PROMPT: Would you print all of the entries word for word?

Collected data:
※ ※ ※
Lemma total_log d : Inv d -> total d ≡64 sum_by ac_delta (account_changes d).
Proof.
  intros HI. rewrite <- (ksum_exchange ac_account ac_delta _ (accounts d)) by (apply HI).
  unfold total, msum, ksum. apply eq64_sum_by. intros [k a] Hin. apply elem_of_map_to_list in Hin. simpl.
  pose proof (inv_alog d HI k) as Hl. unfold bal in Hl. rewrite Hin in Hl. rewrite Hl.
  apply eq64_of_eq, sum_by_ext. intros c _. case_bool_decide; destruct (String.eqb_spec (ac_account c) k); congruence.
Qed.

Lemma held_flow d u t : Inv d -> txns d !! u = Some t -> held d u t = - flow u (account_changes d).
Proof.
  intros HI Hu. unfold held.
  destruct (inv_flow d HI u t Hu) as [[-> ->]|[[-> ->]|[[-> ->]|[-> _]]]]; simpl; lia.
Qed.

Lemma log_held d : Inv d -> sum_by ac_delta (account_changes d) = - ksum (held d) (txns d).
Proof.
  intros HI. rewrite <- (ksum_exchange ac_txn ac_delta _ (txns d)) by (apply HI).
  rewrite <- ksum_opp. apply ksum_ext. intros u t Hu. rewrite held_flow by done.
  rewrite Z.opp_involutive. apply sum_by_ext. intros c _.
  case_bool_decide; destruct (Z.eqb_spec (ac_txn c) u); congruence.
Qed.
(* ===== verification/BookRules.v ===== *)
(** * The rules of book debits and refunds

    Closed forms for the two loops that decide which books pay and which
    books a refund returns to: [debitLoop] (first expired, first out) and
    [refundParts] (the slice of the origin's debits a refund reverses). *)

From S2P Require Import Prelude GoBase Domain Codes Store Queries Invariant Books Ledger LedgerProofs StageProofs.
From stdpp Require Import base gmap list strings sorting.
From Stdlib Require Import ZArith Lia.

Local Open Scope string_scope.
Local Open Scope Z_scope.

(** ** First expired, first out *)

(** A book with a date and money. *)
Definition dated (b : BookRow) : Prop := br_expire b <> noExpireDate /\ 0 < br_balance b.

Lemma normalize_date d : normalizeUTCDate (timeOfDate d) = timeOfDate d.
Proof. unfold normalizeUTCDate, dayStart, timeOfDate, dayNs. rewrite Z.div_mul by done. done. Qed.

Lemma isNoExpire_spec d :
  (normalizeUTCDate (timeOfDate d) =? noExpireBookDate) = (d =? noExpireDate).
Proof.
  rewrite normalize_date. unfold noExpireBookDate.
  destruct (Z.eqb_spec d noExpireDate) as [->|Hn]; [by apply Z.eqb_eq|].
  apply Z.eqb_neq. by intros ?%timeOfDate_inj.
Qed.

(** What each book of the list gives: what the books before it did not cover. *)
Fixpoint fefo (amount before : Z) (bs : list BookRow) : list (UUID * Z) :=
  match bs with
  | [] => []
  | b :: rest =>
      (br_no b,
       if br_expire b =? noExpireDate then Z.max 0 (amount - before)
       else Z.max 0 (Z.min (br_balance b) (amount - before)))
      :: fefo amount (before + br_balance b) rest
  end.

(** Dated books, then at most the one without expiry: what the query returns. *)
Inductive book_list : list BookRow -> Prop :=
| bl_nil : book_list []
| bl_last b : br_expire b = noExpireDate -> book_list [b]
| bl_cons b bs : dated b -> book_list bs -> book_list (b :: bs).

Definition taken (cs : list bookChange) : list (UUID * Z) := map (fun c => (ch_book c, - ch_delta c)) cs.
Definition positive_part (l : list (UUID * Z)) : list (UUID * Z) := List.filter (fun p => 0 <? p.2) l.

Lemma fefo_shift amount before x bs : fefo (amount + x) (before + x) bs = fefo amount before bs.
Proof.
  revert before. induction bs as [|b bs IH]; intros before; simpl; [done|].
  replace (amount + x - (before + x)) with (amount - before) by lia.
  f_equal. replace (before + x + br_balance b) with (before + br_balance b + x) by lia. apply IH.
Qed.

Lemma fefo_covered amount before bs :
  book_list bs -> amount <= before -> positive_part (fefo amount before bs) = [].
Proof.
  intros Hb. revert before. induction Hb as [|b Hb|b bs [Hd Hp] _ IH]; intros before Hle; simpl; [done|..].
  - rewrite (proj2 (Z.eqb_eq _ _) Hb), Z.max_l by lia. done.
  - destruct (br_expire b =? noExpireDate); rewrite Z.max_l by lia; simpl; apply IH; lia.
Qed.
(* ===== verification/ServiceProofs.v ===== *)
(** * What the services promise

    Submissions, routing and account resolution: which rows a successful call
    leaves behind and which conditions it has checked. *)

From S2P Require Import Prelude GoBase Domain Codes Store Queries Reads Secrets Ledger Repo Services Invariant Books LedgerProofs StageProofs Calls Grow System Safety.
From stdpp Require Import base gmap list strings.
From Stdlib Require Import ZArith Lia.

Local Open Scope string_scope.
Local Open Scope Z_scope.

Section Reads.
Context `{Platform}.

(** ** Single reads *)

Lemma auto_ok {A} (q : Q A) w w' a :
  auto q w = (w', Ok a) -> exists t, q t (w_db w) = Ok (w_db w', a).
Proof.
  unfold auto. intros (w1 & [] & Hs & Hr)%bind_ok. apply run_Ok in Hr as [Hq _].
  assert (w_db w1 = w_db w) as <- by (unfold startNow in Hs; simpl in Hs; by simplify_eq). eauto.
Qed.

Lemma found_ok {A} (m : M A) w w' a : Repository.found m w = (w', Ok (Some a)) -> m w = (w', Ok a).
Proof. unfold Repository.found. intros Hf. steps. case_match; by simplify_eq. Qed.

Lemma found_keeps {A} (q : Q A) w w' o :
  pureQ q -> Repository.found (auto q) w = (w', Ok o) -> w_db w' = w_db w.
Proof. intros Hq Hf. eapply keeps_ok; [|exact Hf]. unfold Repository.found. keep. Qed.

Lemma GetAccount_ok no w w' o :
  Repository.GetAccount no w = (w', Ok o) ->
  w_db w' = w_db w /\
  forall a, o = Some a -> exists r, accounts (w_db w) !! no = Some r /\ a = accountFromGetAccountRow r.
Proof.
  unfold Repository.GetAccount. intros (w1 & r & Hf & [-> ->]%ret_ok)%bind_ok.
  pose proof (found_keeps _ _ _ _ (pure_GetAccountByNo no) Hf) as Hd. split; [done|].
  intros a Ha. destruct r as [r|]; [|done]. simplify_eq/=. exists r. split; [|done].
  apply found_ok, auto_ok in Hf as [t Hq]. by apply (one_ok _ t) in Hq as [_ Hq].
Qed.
※ ※ ※
ANSWER SECTION:
Lemma total_log d : Inv d -> total d ≡64 sum_by ac_delta (account_changes d).
Proof.
  intros HI. rewrite <- (ksum_exchange ac_account ac_delta _ (accounts d)) by (apply HI).
  unfold total, msum, ksum. apply eq64_sum_by. intros [k a] Hin. apply elem_of_map_to_list in Hin. simpl.
  pose proof (inv_alog d HI k) as Hl. unfold bal in Hl. rewrite Hin in Hl. rewrite Hl.
  apply eq64_of_eq, sum_by_ext. intros c _. case_bool_decide; destruct (String.eqb_spec (ac_account c) k); congruence.
Qed.

Lemma held_flow d u t : Inv d -> txns d !! u = Some t -> held d u t = - flow u (account_changes d).
Proof.
  intros HI Hu. unfold held.
  destruct (inv_flow d HI u t Hu) as [[-> ->]|[[-> ->]|[[-> ->]|[-> _]]]]; simpl; lia.
Qed.

Lemma log_held d : Inv d -> sum_by ac_delta (account_changes d) = - ksum (held d) (txns d).
Proof.
  intros HI. rewrite <- (ksum_exchange ac_txn ac_delta _ (txns d)) by (apply HI).
  rewrite <- ksum_opp. apply ksum_ext. intros u t Hu. rewrite held_flow by done.
  rewrite Z.opp_involutive. apply sum_by_ext. intros c _.
  case_bool_decide; destruct (Z.eqb_spec (ac_txn c) u); congruence.
Qed.
(* ===== verification/BookRules.v ===== *)
(** * The rules of book debits and refunds

    Closed forms for the two loops that decide which books pay and which
    books a refund returns to: [debitLoop] (first expired, first out) and
    [refundParts] (the slice of the origin's debits a refund reverses). *)

From S2P Require Import Prelude GoBase Domain Codes Store Queries Invariant Books Ledger LedgerProofs StageProofs.
From stdpp Require Import base gmap list strings sorting.
From Stdlib Require Import ZArith Lia.

Local Open Scope string_scope.
Local Open Scope Z_scope.

(** ** First expired, first out *)

(** A book with a date and money. *)
Definition dated (b : BookRow) : Prop := br_expire b <> noExpireDate /\ 0 < br_balance b.

Lemma normalize_date d : normalizeUTCDate (timeOfDate d) = timeOfDate d.
Proof. unfold normalizeUTCDate, dayStart, timeOfDate, dayNs. rewrite Z.div_mul by done. done. Qed.

Lemma isNoExpire_spec d :
  (normalizeUTCDate (timeOfDate d) =? noExpireBookDate) = (d =? noExpireDate).
Proof.
  rewrite normalize_date. unfold noExpireBookDate.
  destruct (Z.eqb_spec d noExpireDate) as [->|Hn]; [by apply Z.eqb_eq|].
  apply Z.eqb_neq. by intros ?%timeOfDate_inj.
Qed.

(** What each book of the list gives: what the books before it did not cover. *)
Fixpoint fefo (amount before : Z) (bs : list BookRow) : list (UUID * Z) :=
  match bs with
  | [] => []
  | b :: rest =>
      (br_no b,
       if br_expire b =? noExpireDate then Z.max 0 (amount - before)
       else Z.max 0 (Z.min (br_balance b) (amount - before)))
      :: fefo amount (before + br_balance b) rest
  end.

(** Dated books, then at most the one without expiry: what the query returns. *)
Inductive book_list : list BookRow -> Prop :=
| bl_nil : book_list []
| bl_last b : br_expire b = noExpireDate -> book_list [b]
| bl_cons b bs : dated b -> book_list bs -> book_list (b :: bs).

Definition taken (cs : list bookChange) : list (UUID * Z) := map (fun c => (ch_book c, - ch_delta c)) cs.
Definition positive_part (l : list (UUID * Z)) : list (UUID * Z) := List.filter (fun p => 0 <? p.2) l.

Lemma fefo_shift amount before x bs : fefo (amount + x) (before + x) bs = fefo amount before bs.
Proof.
  revert before. induction bs as [|b bs IH]; intros before; simpl; [done|].
  replace (amount + x - (before + x)) with (amount - before) by lia.
  f_equal. replace (before + x + br_balance b) with (before + br_balance b + x) by lia. apply IH.
Qed.

Lemma fefo_covered amount before bs :
  book_list bs -> amount <= before -> positive_part (fefo amount before bs) = [].
Proof.
  intros Hb. revert before. induction Hb as [|b Hb|b bs [Hd Hp] _ IH]; intros before Hle; simpl; [done|..].
  - rewrite (proj2 (Z.eqb_eq _ _) Hb), Z.max_l by lia. done.
  - destruct (br_expire b =? noExpireDate); rewrite Z.max_l by lia; simpl; apply IH; lia.
Qed.
(* ===== verification/ServiceProofs.v ===== *)
(** * What the services promise

    Submissions, routing and account resolution: which rows a successful call
    leaves behind and which conditions it has checked. *)

From S2P Require Import Prelude GoBase Domain Codes Store Queries Reads Secrets Ledger Repo Services Invariant Books LedgerProofs StageProofs Calls Grow System Safety.
From stdpp Require Import base gmap list strings.
From Stdlib Require Import ZArith Lia.

Local Open Scope string_scope.
Local Open Scope Z_scope.

Section Reads.
Context `{Platform}.

(** ** Single reads *)

Lemma auto_ok {A} (q : Q A) w w' a :
  auto q w = (w', Ok a) -> exists t, q t (w_db w) = Ok (w_db w', a).
Proof.
  unfold auto. intros (w1 & [] & Hs & Hr)%bind_ok. apply run_Ok in Hr as [Hq _].
  assert (w_db w1 = w_db w) as <- by (unfold startNow in Hs; simpl in Hs; by simplify_eq). eauto.
Qed.

Lemma found_ok {A} (m : M A) w w' a : Repository.found m w = (w', Ok (Some a)) -> m w = (w', Ok a).
Proof. unfold Repository.found. intros Hf. steps. case_match; by simplify_eq. Qed.

Lemma found_keeps {A} (q : Q A) w w' o :
  pureQ q -> Repository.found (auto q) w = (w', Ok o) -> w_db w' = w_db w.
Proof. intros Hq Hf. eapply keeps_ok; [|exact Hf]. unfold Repository.found. keep. Qed.

Lemma GetAccount_ok no w w' o :
  Repository.GetAccount no w = (w', Ok o) ->
  w_db w' = w_db w /\
  forall a, o = Some a -> exists r, accounts (w_db w) !! no = Some r /\ a = accountFromGetAccountRow r.
Proof.
  unfold Repository.GetAccount. intros (w1 & r & Hf & [-> ->]%ret_ok)%bind_ok.
  pose proof (found_keeps _ _ _ _ (pure_GetAccountByNo no) Hf) as Hd. split; [done|].
  intros a Ha. destruct r as [r|]; [|done]. simplify_eq/=. exists r. split; [|done].
  apply found_ok, auto_ok in Hf as [t Hq]. by apply (one_ok _ t) in Hq as [_ Hq].
Qed.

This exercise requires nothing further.